What to work on ->
Please return only the lines from the one holding "Lemma dec_ind (P" through the one holding "1 ≤ k → 0 ≤ z → (zlen", exactly as they appear in the records below, both ends included.

Given data ->
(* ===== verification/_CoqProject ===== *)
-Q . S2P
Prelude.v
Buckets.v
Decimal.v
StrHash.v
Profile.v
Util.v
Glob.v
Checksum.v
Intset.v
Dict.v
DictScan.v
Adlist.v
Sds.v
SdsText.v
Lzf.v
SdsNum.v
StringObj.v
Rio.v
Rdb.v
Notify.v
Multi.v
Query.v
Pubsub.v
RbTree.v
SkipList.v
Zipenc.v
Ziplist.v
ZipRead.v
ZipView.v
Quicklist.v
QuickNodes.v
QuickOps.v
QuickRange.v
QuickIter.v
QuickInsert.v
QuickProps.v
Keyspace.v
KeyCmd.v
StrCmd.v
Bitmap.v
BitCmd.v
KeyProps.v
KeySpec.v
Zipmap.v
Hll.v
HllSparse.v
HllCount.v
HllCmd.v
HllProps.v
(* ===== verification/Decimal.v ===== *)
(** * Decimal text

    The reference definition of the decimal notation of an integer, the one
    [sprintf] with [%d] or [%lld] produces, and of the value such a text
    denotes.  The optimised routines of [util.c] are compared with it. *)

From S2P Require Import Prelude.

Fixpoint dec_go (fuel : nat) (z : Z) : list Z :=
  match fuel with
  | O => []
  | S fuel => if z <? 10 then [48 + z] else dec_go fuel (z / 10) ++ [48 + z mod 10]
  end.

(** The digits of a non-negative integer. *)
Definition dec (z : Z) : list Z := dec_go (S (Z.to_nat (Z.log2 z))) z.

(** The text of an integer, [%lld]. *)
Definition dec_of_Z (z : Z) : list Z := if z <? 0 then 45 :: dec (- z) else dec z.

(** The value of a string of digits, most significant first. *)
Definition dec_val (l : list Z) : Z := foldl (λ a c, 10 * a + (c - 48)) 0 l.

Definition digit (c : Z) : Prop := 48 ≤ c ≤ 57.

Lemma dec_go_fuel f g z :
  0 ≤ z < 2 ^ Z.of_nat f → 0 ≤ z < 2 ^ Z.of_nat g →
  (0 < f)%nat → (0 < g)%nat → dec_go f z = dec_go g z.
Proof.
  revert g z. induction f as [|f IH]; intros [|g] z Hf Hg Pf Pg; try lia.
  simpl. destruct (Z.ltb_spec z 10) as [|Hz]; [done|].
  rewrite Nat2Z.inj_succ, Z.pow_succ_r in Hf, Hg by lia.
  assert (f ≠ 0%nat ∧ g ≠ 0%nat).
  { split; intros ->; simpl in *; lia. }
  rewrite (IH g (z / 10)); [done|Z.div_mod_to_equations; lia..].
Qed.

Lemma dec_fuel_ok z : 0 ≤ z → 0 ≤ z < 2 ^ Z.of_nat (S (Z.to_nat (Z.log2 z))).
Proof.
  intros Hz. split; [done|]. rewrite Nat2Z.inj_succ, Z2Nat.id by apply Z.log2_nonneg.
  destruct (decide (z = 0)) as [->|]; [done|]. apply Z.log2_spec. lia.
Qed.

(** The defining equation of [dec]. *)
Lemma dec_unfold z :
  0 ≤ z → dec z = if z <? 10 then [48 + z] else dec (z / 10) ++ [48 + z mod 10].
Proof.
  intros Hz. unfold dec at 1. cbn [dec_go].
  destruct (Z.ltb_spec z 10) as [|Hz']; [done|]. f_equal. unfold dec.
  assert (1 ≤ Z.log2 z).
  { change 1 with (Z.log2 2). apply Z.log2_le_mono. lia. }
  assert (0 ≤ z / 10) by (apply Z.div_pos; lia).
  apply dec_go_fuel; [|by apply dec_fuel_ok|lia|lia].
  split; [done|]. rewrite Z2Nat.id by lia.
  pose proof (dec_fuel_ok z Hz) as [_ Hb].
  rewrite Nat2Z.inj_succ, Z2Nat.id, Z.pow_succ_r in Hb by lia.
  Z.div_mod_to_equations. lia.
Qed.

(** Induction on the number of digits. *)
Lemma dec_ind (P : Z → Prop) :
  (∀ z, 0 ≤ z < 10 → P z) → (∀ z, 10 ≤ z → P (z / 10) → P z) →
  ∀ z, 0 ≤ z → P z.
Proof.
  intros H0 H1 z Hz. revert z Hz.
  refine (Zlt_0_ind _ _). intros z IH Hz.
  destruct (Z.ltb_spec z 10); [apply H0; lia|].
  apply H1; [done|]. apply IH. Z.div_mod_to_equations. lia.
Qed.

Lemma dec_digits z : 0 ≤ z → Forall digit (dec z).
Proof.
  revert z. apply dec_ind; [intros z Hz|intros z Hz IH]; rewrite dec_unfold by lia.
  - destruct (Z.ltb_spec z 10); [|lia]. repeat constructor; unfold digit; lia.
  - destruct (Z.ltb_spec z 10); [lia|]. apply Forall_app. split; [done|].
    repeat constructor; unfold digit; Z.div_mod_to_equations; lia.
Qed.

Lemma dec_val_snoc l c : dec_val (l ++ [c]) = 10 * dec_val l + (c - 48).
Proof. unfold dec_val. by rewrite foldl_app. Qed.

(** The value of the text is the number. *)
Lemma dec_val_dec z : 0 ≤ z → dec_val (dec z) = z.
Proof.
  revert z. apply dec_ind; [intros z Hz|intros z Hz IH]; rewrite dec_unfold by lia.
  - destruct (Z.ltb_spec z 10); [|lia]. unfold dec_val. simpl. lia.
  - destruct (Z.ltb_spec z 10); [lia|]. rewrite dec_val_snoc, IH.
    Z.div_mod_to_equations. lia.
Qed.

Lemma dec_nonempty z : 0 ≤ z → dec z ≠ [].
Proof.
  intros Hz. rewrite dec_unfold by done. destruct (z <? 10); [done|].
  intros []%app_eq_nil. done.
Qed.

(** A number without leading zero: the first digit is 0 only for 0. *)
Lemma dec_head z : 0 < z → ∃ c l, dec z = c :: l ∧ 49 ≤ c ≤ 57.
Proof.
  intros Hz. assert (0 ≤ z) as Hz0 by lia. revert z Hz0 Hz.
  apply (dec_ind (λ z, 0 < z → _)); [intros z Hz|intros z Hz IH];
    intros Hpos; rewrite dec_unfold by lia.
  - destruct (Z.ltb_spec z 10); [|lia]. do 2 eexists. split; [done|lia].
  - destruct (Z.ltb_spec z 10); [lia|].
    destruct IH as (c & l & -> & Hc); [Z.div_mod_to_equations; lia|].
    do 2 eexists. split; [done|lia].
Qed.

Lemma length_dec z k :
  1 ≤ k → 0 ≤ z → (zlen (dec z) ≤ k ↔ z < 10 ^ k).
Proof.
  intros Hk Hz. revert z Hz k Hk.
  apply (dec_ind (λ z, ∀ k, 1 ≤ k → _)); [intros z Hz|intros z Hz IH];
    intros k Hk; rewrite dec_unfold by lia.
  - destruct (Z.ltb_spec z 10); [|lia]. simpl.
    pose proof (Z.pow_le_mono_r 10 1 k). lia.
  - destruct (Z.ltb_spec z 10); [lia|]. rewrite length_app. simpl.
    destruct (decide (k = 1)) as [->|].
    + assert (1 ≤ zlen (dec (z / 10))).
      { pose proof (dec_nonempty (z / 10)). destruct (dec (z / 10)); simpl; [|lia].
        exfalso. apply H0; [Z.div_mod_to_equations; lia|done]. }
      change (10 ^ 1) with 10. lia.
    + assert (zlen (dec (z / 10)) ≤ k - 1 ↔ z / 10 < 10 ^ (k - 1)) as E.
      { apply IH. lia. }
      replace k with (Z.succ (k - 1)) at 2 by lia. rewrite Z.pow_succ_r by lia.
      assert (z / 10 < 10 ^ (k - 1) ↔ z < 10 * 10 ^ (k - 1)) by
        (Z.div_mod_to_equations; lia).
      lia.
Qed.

Expected answer ->
Lemma dec_ind (P : Z → Prop) :
  (∀ z, 0 ≤ z < 10 → P z) → (∀ z, 10 ≤ z → P (z / 10) → P z) →
  ∀ z, 0 ≤ z → P z.
Proof.
  intros H0 H1 z Hz. revert z Hz.
  refine (Zlt_0_ind _ _). intros z IH Hz.
  destruct (Z.ltb_spec z 10); [apply H0; lia|].
  apply H1; [done|]. apply IH. Z.div_mod_to_equations. lia.
Qed.

Lemma dec_digits z : 0 ≤ z → Forall digit (dec z).
Proof.
  revert z. apply dec_ind; [intros z Hz|intros z Hz IH]; rewrite dec_unfold by lia.
  - destruct (Z.ltb_spec z 10); [|lia]. repeat constructor; unfold digit; lia.
  - destruct (Z.ltb_spec z 10); [lia|]. apply Forall_app. split; [done|].
    repeat constructor; unfold digit; Z.div_mod_to_equations; lia.
Qed.

Lemma dec_val_snoc l c : dec_val (l ++ [c]) = 10 * dec_val l + (c - 48).
Proof. unfold dec_val. by rewrite foldl_app. Qed.

(** The value of the text is the number. *)
Lemma dec_val_dec z : 0 ≤ z → dec_val (dec z) = z.
Proof.
  revert z. apply dec_ind; [intros z Hz|intros z Hz IH]; rewrite dec_unfold by lia.
  - destruct (Z.ltb_spec z 10); [|lia]. unfold dec_val. simpl. lia.
  - destruct (Z.ltb_spec z 10); [lia|]. rewrite dec_val_snoc, IH.
    Z.div_mod_to_equations. lia.
Qed.

Lemma dec_nonempty z : 0 ≤ z → dec z ≠ [].
Proof.
  intros Hz. rewrite dec_unfold by done. destruct (z <? 10); [done|].
  intros []%app_eq_nil. done.
Qed.

(** A number without leading zero: the first digit is 0 only for 0. *)
Lemma dec_head z : 0 < z → ∃ c l, dec z = c :: l ∧ 49 ≤ c ≤ 57.
Proof.
  intros Hz. assert (0 ≤ z) as Hz0 by lia. revert z Hz0 Hz.
  apply (dec_ind (λ z, 0 < z → _)); [intros z Hz|intros z Hz IH];
    intros Hpos; rewrite dec_unfold by lia.
  - destruct (Z.ltb_spec z 10); [|lia]. do 2 eexists. split; [done|lia].
  - destruct (Z.ltb_spec z 10); [lia|].
    destruct IH as (c & l & -> & Hc); [Z.div_mod_to_equations; lia|].
    do 2 eexists. split; [done|lia].
Qed.

Lemma length_dec z k :
  1 ≤ k → 0 ≤ z → (zlen (dec z) ≤ k ↔ z < 10 ^ k).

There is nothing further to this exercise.